*** Opening Available data ***

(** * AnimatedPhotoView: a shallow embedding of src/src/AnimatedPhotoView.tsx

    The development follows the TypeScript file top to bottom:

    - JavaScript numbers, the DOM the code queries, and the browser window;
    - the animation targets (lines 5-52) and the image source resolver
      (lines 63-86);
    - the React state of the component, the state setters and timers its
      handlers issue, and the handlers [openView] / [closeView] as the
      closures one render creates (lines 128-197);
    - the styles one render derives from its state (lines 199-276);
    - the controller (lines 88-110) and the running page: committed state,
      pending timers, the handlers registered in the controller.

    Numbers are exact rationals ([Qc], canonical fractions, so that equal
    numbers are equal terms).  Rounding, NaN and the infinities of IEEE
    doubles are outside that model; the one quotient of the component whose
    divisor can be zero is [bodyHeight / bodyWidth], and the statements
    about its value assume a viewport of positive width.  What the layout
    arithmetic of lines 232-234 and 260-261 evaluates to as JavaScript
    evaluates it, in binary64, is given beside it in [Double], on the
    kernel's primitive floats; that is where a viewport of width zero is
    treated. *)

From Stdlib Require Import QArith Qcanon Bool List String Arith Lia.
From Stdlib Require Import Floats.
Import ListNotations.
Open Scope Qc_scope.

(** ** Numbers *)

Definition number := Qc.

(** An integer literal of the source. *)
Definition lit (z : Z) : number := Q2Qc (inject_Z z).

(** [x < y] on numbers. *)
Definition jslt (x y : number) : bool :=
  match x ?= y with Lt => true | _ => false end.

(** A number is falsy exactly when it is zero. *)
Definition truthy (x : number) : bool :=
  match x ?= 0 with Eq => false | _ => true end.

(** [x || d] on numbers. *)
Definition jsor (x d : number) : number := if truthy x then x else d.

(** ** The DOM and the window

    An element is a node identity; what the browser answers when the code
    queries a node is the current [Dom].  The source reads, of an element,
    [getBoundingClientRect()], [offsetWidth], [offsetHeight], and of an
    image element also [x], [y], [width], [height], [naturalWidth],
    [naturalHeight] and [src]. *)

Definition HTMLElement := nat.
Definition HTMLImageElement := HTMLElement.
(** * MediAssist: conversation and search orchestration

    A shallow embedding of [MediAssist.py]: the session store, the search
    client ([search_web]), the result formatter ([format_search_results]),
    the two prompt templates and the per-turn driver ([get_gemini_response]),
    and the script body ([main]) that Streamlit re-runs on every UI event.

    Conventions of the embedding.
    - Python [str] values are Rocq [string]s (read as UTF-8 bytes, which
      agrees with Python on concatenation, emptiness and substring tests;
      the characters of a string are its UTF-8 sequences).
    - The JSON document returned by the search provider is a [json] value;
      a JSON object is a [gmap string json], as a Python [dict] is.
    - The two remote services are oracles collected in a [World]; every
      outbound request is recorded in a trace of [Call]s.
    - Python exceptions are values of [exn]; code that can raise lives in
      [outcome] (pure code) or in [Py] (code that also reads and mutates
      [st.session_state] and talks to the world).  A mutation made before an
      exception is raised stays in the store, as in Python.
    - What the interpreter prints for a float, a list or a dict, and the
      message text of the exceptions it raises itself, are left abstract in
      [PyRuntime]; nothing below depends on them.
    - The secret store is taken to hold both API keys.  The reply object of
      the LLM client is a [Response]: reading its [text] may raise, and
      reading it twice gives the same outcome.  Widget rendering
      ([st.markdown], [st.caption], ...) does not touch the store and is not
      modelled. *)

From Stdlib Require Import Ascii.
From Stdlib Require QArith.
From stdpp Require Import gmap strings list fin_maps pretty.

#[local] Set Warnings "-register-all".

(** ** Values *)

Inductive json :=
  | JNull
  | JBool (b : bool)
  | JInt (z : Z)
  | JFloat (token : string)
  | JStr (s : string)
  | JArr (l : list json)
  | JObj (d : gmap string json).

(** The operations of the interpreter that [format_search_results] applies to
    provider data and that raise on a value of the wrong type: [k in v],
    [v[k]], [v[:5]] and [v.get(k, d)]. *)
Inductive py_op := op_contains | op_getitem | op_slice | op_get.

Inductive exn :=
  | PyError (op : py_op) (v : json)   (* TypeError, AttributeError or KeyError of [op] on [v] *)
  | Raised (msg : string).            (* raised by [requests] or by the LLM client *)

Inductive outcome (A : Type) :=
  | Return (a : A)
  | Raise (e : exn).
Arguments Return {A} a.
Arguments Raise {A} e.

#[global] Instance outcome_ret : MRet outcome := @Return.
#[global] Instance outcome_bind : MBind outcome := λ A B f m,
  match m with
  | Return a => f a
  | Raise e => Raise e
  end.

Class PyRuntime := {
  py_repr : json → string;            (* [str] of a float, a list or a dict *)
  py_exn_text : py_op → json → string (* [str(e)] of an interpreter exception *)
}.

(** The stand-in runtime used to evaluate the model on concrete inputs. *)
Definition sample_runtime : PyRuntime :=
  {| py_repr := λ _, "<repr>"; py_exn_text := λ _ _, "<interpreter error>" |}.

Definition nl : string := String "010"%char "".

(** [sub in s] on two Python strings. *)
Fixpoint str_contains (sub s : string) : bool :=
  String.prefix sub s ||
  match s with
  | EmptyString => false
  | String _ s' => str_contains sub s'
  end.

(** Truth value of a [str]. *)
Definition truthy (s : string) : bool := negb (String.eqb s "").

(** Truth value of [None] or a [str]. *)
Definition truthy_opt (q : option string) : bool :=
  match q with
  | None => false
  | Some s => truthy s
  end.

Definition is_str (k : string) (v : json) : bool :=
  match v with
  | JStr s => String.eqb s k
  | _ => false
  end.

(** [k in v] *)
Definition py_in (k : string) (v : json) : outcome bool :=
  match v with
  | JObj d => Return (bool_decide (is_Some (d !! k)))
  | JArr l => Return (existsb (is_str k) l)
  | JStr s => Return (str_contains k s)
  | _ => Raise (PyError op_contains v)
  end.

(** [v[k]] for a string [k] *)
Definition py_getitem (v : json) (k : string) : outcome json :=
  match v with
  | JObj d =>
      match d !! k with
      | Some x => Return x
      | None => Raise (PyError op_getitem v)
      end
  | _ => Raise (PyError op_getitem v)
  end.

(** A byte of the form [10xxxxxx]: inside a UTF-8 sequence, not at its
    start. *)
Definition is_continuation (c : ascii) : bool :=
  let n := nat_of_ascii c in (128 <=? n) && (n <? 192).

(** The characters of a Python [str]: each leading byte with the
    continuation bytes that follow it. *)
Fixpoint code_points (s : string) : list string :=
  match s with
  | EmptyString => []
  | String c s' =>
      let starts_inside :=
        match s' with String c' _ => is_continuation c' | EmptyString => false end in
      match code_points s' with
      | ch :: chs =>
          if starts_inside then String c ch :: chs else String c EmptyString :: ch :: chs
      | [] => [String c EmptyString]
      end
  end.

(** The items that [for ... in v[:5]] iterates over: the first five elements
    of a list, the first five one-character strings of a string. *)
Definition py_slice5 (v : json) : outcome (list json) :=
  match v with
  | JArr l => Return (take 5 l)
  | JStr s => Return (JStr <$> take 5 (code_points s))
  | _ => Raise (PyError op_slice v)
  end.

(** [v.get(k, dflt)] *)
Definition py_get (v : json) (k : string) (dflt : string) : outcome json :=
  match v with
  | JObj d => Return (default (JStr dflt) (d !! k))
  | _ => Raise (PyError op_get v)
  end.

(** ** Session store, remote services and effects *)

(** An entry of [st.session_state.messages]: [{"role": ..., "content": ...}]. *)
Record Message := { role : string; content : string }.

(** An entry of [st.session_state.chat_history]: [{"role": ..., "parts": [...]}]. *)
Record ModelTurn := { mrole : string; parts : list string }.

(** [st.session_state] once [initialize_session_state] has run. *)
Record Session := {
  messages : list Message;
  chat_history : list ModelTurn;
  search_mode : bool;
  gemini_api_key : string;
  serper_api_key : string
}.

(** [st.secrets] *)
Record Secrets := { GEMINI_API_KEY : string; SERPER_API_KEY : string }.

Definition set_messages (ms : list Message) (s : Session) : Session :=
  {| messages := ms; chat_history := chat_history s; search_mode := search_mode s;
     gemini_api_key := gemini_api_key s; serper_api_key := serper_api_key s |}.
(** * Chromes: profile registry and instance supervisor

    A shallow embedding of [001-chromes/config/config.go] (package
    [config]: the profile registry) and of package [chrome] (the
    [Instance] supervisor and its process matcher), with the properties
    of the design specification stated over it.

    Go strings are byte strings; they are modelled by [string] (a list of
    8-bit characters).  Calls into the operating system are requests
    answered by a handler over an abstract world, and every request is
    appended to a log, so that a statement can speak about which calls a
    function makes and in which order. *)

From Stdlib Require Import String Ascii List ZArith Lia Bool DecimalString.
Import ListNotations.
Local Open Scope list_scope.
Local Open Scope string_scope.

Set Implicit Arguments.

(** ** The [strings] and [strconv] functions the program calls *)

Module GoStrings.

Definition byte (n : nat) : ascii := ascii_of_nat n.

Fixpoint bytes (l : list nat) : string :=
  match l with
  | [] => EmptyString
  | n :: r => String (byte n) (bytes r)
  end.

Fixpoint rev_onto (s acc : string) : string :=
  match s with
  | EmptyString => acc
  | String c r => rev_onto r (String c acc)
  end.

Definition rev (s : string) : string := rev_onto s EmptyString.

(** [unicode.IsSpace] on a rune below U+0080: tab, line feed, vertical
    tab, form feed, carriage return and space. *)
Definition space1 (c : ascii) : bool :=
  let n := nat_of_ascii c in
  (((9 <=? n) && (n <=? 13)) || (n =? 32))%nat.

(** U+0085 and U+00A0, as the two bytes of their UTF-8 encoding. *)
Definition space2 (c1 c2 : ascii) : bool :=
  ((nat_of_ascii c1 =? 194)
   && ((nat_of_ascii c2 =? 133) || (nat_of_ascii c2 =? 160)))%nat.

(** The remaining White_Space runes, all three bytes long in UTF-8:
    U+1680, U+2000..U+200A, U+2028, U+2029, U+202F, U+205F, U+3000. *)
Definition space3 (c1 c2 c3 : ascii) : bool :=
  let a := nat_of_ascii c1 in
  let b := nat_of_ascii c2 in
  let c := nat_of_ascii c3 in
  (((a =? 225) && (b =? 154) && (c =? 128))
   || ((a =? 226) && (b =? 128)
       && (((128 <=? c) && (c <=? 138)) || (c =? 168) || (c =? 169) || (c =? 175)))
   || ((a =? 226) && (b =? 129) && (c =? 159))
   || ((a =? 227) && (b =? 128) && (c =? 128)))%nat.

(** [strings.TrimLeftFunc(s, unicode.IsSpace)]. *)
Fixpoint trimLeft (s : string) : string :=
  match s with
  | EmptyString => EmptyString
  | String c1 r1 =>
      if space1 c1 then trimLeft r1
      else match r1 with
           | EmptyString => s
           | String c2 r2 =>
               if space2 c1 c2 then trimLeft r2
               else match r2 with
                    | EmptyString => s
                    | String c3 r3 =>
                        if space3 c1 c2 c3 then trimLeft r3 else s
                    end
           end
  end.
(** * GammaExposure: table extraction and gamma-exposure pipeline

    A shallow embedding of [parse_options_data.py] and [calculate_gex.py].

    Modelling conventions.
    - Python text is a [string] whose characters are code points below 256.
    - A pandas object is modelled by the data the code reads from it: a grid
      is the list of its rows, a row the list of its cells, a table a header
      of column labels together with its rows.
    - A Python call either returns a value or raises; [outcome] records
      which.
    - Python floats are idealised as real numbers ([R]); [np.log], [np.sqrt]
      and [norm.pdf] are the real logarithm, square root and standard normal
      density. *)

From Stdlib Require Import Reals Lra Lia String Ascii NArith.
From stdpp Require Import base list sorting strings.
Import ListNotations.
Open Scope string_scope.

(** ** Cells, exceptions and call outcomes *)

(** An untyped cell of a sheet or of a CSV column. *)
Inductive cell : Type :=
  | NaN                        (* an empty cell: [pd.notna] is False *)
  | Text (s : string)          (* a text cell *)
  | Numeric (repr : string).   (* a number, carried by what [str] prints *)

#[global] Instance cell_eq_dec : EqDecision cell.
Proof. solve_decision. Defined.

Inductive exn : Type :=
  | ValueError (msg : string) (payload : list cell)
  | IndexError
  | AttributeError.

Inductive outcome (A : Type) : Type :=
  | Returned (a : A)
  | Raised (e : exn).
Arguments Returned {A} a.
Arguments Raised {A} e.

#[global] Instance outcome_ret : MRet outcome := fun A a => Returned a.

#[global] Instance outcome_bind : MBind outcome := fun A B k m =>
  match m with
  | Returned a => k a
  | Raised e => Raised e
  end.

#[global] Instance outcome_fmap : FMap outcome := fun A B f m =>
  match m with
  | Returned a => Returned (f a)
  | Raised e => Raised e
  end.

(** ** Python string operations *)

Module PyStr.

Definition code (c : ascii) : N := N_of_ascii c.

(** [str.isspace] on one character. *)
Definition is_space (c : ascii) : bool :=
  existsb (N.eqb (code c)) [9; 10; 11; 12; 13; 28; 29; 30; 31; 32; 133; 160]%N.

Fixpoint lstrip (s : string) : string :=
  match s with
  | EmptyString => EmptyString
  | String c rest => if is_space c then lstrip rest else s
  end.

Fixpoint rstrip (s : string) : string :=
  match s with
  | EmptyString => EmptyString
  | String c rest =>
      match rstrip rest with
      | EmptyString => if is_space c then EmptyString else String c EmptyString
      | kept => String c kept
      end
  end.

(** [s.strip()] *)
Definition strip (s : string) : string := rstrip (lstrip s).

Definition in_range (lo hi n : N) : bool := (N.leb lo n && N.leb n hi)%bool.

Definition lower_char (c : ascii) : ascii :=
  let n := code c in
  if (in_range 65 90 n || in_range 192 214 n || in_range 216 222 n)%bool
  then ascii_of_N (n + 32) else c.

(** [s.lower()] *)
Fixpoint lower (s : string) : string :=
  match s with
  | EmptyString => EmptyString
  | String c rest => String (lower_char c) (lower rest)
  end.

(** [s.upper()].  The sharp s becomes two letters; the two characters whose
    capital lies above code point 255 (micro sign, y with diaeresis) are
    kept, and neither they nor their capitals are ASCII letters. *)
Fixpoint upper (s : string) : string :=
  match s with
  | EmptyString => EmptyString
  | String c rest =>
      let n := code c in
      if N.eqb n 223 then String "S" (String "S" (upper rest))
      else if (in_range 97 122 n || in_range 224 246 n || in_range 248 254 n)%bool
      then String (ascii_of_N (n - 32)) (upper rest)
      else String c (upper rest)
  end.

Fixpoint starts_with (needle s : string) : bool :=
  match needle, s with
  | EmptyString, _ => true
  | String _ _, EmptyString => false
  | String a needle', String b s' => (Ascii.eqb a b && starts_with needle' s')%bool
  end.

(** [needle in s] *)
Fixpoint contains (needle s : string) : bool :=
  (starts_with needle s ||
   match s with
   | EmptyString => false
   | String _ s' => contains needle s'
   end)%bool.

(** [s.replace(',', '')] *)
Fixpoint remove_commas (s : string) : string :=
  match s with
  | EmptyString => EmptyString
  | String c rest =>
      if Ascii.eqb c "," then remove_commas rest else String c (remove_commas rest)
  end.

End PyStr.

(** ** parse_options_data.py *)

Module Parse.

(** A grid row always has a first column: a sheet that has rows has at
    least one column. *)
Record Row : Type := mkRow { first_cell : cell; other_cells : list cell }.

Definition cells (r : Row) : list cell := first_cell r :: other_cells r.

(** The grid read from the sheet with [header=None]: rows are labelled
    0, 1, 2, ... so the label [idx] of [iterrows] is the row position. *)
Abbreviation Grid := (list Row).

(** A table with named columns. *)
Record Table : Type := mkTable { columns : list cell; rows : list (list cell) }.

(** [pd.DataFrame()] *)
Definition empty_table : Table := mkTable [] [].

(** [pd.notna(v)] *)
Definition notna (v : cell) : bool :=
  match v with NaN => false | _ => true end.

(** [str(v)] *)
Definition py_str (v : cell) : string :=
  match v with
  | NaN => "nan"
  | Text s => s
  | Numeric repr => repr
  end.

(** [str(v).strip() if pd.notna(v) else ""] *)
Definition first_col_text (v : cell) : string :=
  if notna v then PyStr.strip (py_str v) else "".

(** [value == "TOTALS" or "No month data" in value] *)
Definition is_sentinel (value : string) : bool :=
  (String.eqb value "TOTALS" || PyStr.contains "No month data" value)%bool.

*** Closing Available data ***

# About this exercise
Go to the line with "Conventions of the embedding." in the entries above and repeat every line from there through the line with "- The JSON document", exactly and with no other text.

# Reply to the task
    Conventions of the embedding.
    - Python [str] values are Rocq [string]s (read as UTF-8 bytes, which
      agrees with Python on concatenation, emptiness and substring tests;
      the characters of a string are its UTF-8 sequences).
    - The JSON document returned by the search provider is a [json] value;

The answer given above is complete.